Tarantini/ Le telefonate con Berlusconi: “Allora, come è andata ieri sera?”

Trenta conversazioni intercettate dalla Procura di Bari che preoccupano Giampaolo Tarantini, Silvio Berlusconi, una decina di imprenditori, alcune signore della Bari-bene e un paio di maîtresse sempre del capoluogo pugliese, ormai diventatala Milano del Sud. Si parla di sesso, soldi, incontri a Palazzo Grazioli, ma anche “regali” come capi d’abbigliamento e gioielli griffati. Regali che, come già emerso da altre inchieste, Berlusconi donava alle “amiche” reclutate da Tarantini.

Tutte queste conversazioni intercettate saranno rese note con il deposito delle conclusioni delle indagini da parte della Procura di Bari, dopo il 15 settembre. “E quando saranno rese note – dice più volte Tarantini (fotosx) al suo “amico” Valter Lavitola (foto dx) ancora latitante in Sud America – succederà il terremoto”.

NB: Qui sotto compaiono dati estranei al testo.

(* ===== verification/KafkaCodec.v ===== *)
(** * Jobs through Kafka

    The producer of internal/queue and the consumer of cmd/server put together, with the JSON
    text of jobs between them. *)

From S2P Require Import Prelude GoLib Models Sql Effects Concrete Kafka Calendar Rfc3339 Json Codec JobCodec.

Module KafkaCodec.
Import Kafka.Kafka JobCodec.JobCodec.

Section Codec.
Context {TP : Rfc3339.Rfc3339.TimeParse} {env : Env} {S : Session}.
Context (DecodeError : string -> error).

(** The message Publish sends for a job, if the job can be written. *)
Definition message_of (topic : string) (job : Job) : option ProducerMessage :=
  match MarshalJob job with
  | Ok text => Some (mkProducerMessage topic (Job.ID job) text [("job_id", Job.ID job); ("job_name", Task.Name (Job.Task job))])
  | Err _ => None
  end.

Lemma Publish_message SendMessage topic job :
  Publish MarshalJob SendMessage topic job =
  match message_of topic job with
  | Some m => SendMessage m
  | None => Some (wrapf "queue: marshal job: " (New msg_year))
  end.
Proof. unfold Publish, message_of, MarshalJob. by destruct (job_members job). Qed.

Lemma message_of_some topic job : good_times job -> exists m, message_of topic job = Some m.
Proof. intros [text Ht]%MarshalJob_ok. unfold message_of. rewrite Ht. by eexists. Qed.

(** The jobs the pool took. *)
Definition taken (jobs : list Job) (oks : list bool) : list Job :=
  omap (fun x : Job * bool => if x.2 then Some x.1 else None) (zip jobs oks).

Lemma delivered_taken jobs ms oks :
  Forall2 (fun job m => job_of (UnmarshalJob DecodeError) m = Some job) jobs ms ->
  delivered (UnmarshalJob DecodeError) (zip ms oks) = taken jobs oks.
Proof.
  intros H. revert oks. induction H as [|job m jobs ms Hm _ IH]; intros oks; [done|]. destruct oks as [|ok oks]; [done|].
  unfold delivered, taken in *. cbn [zip zip_with omap list_omap fst snd]. rewrite IH, Hm. by destruct ok.
Qed.

Lemma message_decodes topic job m offset :
  good_job job -> message_of topic job = Some m -> job_of (UnmarshalJob DecodeError) (mkConsumerMessage (pm_Value m) offset) = Some job.
Proof.
  intros Hj. unfold message_of, job_of. destruct (MarshalJob job) as [text|] eqn:Ht; [|done]. intros [= <-]. cbn [Value pm_Value].
  by rewrite (UnmarshalJob_MarshalJob DecodeError job text).
Qed.

(** C7: what is published is what is run.  Publish sends exactly one message for a job whose
    times have years RFC 3339 can write, and for another it sends nothing and returns an
    error.  When the values of those messages, in order, are what a claim receives, the jobs
    the handler submits to the pool are, in order, exactly the published ones, field for
    field, but for those the pool refuses; those of a run that refuses none are all of them. *)
Theorem kafka_publish_consume topic jobs :
  Forall good_job jobs ->
  (forall SendMessage job, job ∈ jobs ->
     (good_times job -> exists m, message_of topic job = Some m /\ Publish MarshalJob SendMessage topic job = SendMessage m) /\
     (~ good_times job -> Publish MarshalJob SendMessage topic job = Some (wrapf "queue: marshal job: " (New msg_year)))) /\
  forall events s w, marks_forward S ->
    Forall2 (fun job m => exists p, message_of topic job = Some p /\ Value m = pm_Value p) jobs (received events) ->
    let '(s', w') := exec (ConsumeClaim (Handle (UnmarshalJob DecodeError)) events s) w in
    exists oks, Forall2 (fun job ok => ok = true \/ (ok = false /\ exists n, env_submit n job = false)) jobs oks /\
      w_submitted w' = w_submitted w ++ taken jobs oks.
Proof.
  intros Hgood. split.
  - intros SendMessage job Hin. rewrite Publish_message. split; intros Ht.
    + destruct (message_of_some topic job Ht) as [m ->]. eauto.
    + unfold message_of, MarshalJob. destruct (job_members job) eqn:Hms; [|done]. destruct Ht. by eapply job_members_times.
  - intros events s w Hmark Hvals. pose proof (exec_ConsumeClaim (UnmarshalJob DecodeError) events s w Hmark) as H.
    destruct (exec _ w) as [s' w']. destruct H as (oks & Hoks & Hsub & _). exists oks.
    assert (Forall2 (fun job m => job_of (UnmarshalJob DecodeError) m = Some job) jobs (received events)) as Hjobs.
    { clear -Hgood Hvals. induction Hvals as [|job [v o] jobs ms (p & Hp & Hv) _ IH]; constructor.
      - cbn [Value] in Hv. subst v. eapply message_decodes; [by apply Forall_cons in Hgood as [? _]|done].
      - apply IH. by apply Forall_cons in Hgood as [_ ?]. }
    split; [|by rewrite Hsub, (delivered_taken jobs)].
    clear -Hoks Hjobs. revert oks Hoks. induction Hjobs as [|job m jobs ms Hm _ IH]; intros oks Hoks; inversion_clear Hoks as [|? ok ? oks' Hok Hrest]; constructor; [|auto].
    destruct Hok as [?|[? (j & n & Hj & Hn)]]; [by left|right]. split; [done|]. unfold job_of in Hm. rewrite Hj in Hm. exists n. congruence.
Qed.

End Codec.

(** ** On concrete jobs *)

(** No other layout is accepted. *)
Definition strict_times : Rfc3339.Rfc3339.TimeParse := {| Rfc3339.Rfc3339.Parse _ := None |}.
#[local] Existing Instance strict_times.

Definition odd_job : Job :=
  Job.mkJob "a" "" (Task.mkTask "t" "<webhook> é" "hi" 1 3 (-5) "" "" {["k" := "v"]}) JobStatePending 0 (Some (t0 + 1500000)) None None "" None
    "" ∅ t0 t0.

Definition plain_job : Job := Job.set_ID "b" odd_job.

(** Text with ' in place of the double quote. *)
Definition json_text (s : string) : string := string_of_bytes ((fun b => if b =? 39 then 34 else b) <$> bytes_of_string s).

Example odd_job_text :
  MarshalJob odd_job = Ok (json_text "{'id':'a','task':{'id':'t','name':'\u003cwebhook\u003e é','payload':'aGk=','retry_count':1,'max_retries':3,'timeout':-5,'metadata':{'k':'v'}},'state':'PENDING','attempt':0,'scheduled_at':'2023-11-14T22:13:20.0015Z','created_at':'2023-11-14T22:13:20Z','updated_at':'2023-11-14T22:13:20Z'}").
Proof. vm_compute. reflexivity. Qed.

(** Keys up to case, unknown keys, nulls and escapes. *)
Example odd_text :
  UnmarshalJob New (json_text "{'ID':'\u0061','other':[1,{}],'task':{'Name':'\ud83d\ude00\ud800','payload':[104,105]},'state':null,'scheduled_at':'2023-11-14T23:13:20+01:00'}") =
  Ok (Job.mkJob "a" "" (Task.mkTask "" "😀�" "hi" 0 0 0 "" "" ∅) "" 0 (Some t0) None None "" None "" ∅ zero_time zero_time).
Proof. vm_compute. reflexivity. Qed.

Definition published : list Event :=
  [Message (mkConsumerMessage (default "" (pm_Value <$> message_of "jobs" odd_job)) 7);
   Message (mkConsumerMessage (default "" (pm_Value <$> message_of "jobs" plain_job)) 8); SessionDone].

Lemma odd_job_good : good_job odd_job /\ good_times odd_job.
Proof.
  split.
  - split; [done|done| |done|done|done|done|apply map_Forall_empty]. split; try done. by apply map_Forall_singleton.
  - change (Forall good_time [t0 + 1500000; t0; t0]). repeat (apply Forall_cons; split; [vm_compute; split; discriminate|]). by apply Forall_nil.
Qed.

Lemma kafka_publish_witness :
  Forall good_job [odd_job; plain_job] /\
  let '(s', w') := exec (env := busy_once) (ConsumeClaim (S := plain_session) (Handle (UnmarshalJob New)) published 7) (world 3 ∅) in
  exists oks, Forall2 (fun job ok => ok = true \/ (ok = false /\ exists n, env_submit (Env := busy_once) n job = false)) [odd_job; plain_job] oks /\
    w_submitted w' = w_submitted (world 3 ∅) ++ taken [odd_job; plain_job] oks.
Proof.
  assert (Forall good_job [odd_job; plain_job]) as Hgood.
  { destruct odd_job_good as [[? ? ? ? ? ? ? ?] _]. repeat (apply Forall_cons; split; [by split|]). by apply Forall_nil. }
  split; [exact Hgood|].
  pose proof (proj2 (kafka_publish_consume (env := busy_once) (S := plain_session) New "jobs" [odd_job; plain_job] Hgood)
                published 7 (world 3 ∅) plain_session_forward) as H.
  destruct (message_of_some "jobs" odd_job (proj2 odd_job_good)) as [m1 H1].
  destruct (message_of_some "jobs" plain_job (proj2 odd_job_good)) as [m2 H2].
  set (claim := exec _ _) in *. clearbody claim. apply H. cbn [published received]. rewrite H1, H2.
  constructor; [exists m1; by split|]. constructor; [exists m2; by split|]. constructor.
Defined.

End KafkaCodec.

Quelle più scabrose e che “sono davvero compromettenti da un punto di vista morale“, dice un inquirente, sono proprio le conversazioni tra Tarantini e il premier. I due commentano il prima e il dopo delle prestazioni sessuali del leader del Pdl con le “amiche” dell’imprenditore barese. “Com’è andata allora ieri sera?” chiede l’imprenditore barese al premier. Tarantini e Berlusconi parlano anche delle prossime “amiche” che potrebbero recarsi a Palazzo Grazioli per essere coinvolte nelle feste sexy rivelate da Patrizia D’Addario. Berlusconi chiede per esempio a Tarantini quali sono le “specialità” e le “qualità” delle donne che l’imprenditore pugliese propone. Le conversazioni sono punteggiate di commenti sulle doti delle ospiti che già sono state a Palazzo Grazioli.

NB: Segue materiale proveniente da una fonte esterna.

(** * pymatgen.io.vaspio: the vasprun.xml SAX handler and its typed value decoder

    A shallow embedding of [VasprunHandler] (startElement, characters,
    endElement), of the decoders [parse_parameters], [parse_v_parameters],
    [parse_from_incar] and of the value column written by
    [Incar.get_string], followed by the properties of the parse that the
    specification states.  The rest of the module that can be embedded
    follows: [Incar.diff] and [Incar.__add__], [Kpoints.from_file] and
    [Kpoints.__str__], the grouping of the sites in [Poscar], and the
    [final_energy], [final_structure] and [initial_structure] of a
    [Vasprun], with the properties that the code itself shows.

    Conventions.
    - A Python exception is a value of [exn]; a computation that may raise
      returns [res A].
    - Text is [string]; [strip], [re_split_ws], [py_int] follow the Python
      built-ins the source calls.
    - Python's [float] is not part of the repository: it is the interface
      [PyFloat].  The directory next to the parsed file is the interface
      [FileSystem].
    - A dictionary is a [gmap]; the handler's [defaultdict(bool)] is a
      [gmap] read with default [False]. *)

From Stdlib Require Import ZArith Ascii String DecimalString DecimalPos DecimalZ.
From stdpp Require Import gmap strings list fin_maps.

Local Open Scope string_scope.
Local Open Scope Z_scope.
Local Open Scope list_scope.

(** ** Exceptions *)

Inductive exn : Set :=
  | ValueError | KeyError | IndexError | AttributeError | TypeError
  | IOError | OSError.

Inductive res (A : Type) : Type :=
  | Ok (a : A)
  | Raise (e : exn).
Arguments Ok {A} a.
Arguments Raise {A} e.

#[global] Instance res_bind : MBind res :=
  fun A B (k : A -> res B) (m : res A) =>
    match m with
    | Ok a => k a
    | Raise e => Raise e
    end.

#[global] Instance res_ret : MRet res := fun A a => Ok a.

#[global] Instance res_fmap : FMap res :=
  fun A B (f : A -> B) (m : res A) =>
    match m with
    | Ok a => Ok (f a)
    | Raise e => Raise e
    end.

(** Whether a computation returned, and what it returned. *)
Definition is_ok {A} (m : res A) : bool :=
  match m with
  | Ok _ => true
  | Raise _ => false
  end.

Definition result_or {A} (d : A) (m : res A) : A :=
  match m with
  | Ok a => a
  | Raise _ => d
  end.

(** [getattr o] reads an instance attribute that [__init__] does not set:
    unset, the read raises AttributeError. *)
Definition getattr {A} (o : option A) : res A :=
  match o with
  | Some a => Ok a
  | None => Raise AttributeError
  end.

(** [of_parse] turns a failed [int(...)] / [float(...)] into ValueError. *)
Definition of_parse {A} (o : option A) : res A :=
  match o with
  | Some a => Ok a
  | None => Raise ValueError
  end.

(** A list comprehension whose element expression may raise. *)
Fixpoint mapM_res {A B} (f : A -> res B) (l : list A) : res (list B) :=
  match l with
  | [] => Ok []
  | x :: r => y ← f x; ys ← mapM_res f r; Ok (y :: ys)
  end.

(** ** Text *)

(** The characters matched by [\s] and removed by [str.strip()]:
    space, \t, \n, \v, \f, \r. *)
Definition is_space (c : ascii) : bool :=
  let n := nat_of_ascii c in
  (Nat.eqb n 32 || (Nat.leb 9 n && Nat.leb n 13))%bool.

In una delle conversazioni si parla di cosa accadrebbe se quelle intercettazioni venissero in possesso dei giornali. “Quello che potrebbe essere pericoloso e potrebbe uscire che tu gli dici a lui (Berlusconi-ndr) “senti mi devi dare 10 mila euro perché dobbiamo pagare quelle puttane” dice Lavitola a Tarantini, aggiungendo: “Se poi uscisse questo, ti dimostra solo che lui (Berlusconi-ndr) ha mentito, che quelle lì erano puttane e lui lo sapeva… e questo non è reato”.

Tarantini concorda – annotano i pm napoletani nell’ordinanza di custodia cautelare – e rassicura Lavitola: “Ci sono delle telefonate tra me e le ragazze in cui loro mi dicono che lui (Berlusconi-ndr) il giorno prima gli ha dato dei soldi”. Lavitola non capisce e Tarantini ripete: “Ci sono delle telefonate tra me e le ragazze, nelle quali dicono che hanno ricevuto i soldi da lui”. A quel punto Lavitola suggerisce a Tarantini che, nel caso in cui gli contestassero quelle telefonate, “tu devi dire che non c’è un cazzo e che le uniche cose che ci possono essere, che è la verità, c’erano dei discorsi in cui dicevate “ah, mi sono fatto così, colì”…”.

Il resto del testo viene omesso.